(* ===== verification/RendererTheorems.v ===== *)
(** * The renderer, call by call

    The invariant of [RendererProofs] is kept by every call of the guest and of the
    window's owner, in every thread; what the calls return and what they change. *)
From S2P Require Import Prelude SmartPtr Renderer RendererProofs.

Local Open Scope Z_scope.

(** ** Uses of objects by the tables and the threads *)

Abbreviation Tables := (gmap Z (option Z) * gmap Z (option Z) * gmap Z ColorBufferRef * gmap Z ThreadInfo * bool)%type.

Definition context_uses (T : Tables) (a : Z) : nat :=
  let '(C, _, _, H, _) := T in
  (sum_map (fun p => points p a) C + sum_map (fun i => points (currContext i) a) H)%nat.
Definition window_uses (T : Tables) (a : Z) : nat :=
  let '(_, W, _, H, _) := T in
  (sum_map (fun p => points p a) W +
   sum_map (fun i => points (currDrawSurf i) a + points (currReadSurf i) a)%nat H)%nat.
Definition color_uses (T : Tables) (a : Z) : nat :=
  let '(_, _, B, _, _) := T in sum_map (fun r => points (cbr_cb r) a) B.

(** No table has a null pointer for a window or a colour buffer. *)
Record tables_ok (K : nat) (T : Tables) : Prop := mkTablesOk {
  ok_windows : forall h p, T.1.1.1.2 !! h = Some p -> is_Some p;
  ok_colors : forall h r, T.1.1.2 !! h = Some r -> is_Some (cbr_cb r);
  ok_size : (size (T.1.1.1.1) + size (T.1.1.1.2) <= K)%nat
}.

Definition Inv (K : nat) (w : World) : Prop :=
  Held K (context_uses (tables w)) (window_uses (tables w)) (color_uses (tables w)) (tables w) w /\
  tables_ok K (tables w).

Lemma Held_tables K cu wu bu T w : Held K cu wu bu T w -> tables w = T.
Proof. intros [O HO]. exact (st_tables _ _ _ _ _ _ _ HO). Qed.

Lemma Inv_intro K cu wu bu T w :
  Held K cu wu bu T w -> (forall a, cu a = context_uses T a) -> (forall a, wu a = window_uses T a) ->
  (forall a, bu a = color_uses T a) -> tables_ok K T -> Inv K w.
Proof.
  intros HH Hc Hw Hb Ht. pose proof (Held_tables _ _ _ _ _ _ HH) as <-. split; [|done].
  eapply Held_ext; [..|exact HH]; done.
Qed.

☆ ☆ ☆

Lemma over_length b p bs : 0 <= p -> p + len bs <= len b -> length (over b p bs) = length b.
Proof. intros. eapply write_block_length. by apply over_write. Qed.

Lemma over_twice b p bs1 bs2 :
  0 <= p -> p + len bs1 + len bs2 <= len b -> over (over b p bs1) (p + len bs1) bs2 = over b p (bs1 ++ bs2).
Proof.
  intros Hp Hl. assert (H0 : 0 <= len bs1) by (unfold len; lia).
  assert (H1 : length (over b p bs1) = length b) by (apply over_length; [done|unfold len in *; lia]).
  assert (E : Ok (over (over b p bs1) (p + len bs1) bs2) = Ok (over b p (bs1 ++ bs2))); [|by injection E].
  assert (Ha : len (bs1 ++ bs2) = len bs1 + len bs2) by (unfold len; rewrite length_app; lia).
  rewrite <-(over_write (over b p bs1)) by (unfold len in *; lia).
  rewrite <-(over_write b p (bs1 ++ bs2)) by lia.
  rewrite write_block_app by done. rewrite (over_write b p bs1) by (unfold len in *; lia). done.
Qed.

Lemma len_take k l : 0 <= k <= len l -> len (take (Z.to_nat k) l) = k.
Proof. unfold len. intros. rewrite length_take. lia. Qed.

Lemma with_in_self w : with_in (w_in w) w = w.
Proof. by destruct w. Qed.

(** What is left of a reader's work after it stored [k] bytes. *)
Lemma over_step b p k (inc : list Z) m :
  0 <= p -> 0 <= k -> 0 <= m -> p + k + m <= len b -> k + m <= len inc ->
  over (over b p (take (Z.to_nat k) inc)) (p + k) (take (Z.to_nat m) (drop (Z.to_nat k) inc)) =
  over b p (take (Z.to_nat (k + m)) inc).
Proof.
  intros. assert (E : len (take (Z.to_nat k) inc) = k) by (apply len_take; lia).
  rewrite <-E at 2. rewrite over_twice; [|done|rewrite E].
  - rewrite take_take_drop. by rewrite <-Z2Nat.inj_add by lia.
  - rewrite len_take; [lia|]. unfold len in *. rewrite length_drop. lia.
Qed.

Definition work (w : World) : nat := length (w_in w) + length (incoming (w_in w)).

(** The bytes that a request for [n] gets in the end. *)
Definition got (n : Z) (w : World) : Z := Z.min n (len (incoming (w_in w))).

☆ ☆ ☆

All that is needed is the exact run of lines above from the line containing "(* ===== verification/RendererTheorems.v" through the line containing "ok_windows : forall", both of them included.

(* ===== verification/RendererTheorems.v ===== *)
(** * The renderer, call by call

    The invariant of [RendererProofs] is kept by every call of the guest and of the
    window's owner, in every thread; what the calls return and what they change. *)
From S2P Require Import Prelude SmartPtr Renderer RendererProofs.

Local Open Scope Z_scope.

(** ** Uses of objects by the tables and the threads *)

Abbreviation Tables := (gmap Z (option Z) * gmap Z (option Z) * gmap Z ColorBufferRef * gmap Z ThreadInfo * bool)%type.

Definition context_uses (T : Tables) (a : Z) : nat :=
  let '(C, _, _, H, _) := T in
  (sum_map (fun p => points p a) C + sum_map (fun i => points (currContext i) a) H)%nat.
Definition window_uses (T : Tables) (a : Z) : nat :=
  let '(_, W, _, H, _) := T in
  (sum_map (fun p => points p a) W +
   sum_map (fun i => points (currDrawSurf i) a + points (currReadSurf i) a)%nat H)%nat.
Definition color_uses (T : Tables) (a : Z) : nat :=
  let '(_, _, B, _, _) := T in sum_map (fun r => points (cbr_cb r) a) B.

(** No table has a null pointer for a window or a colour buffer. *)
Record tables_ok (K : nat) (T : Tables) : Prop := mkTablesOk {
  ok_windows : forall h p, T.1.1.1.2 !! h = Some p -> is_Some p;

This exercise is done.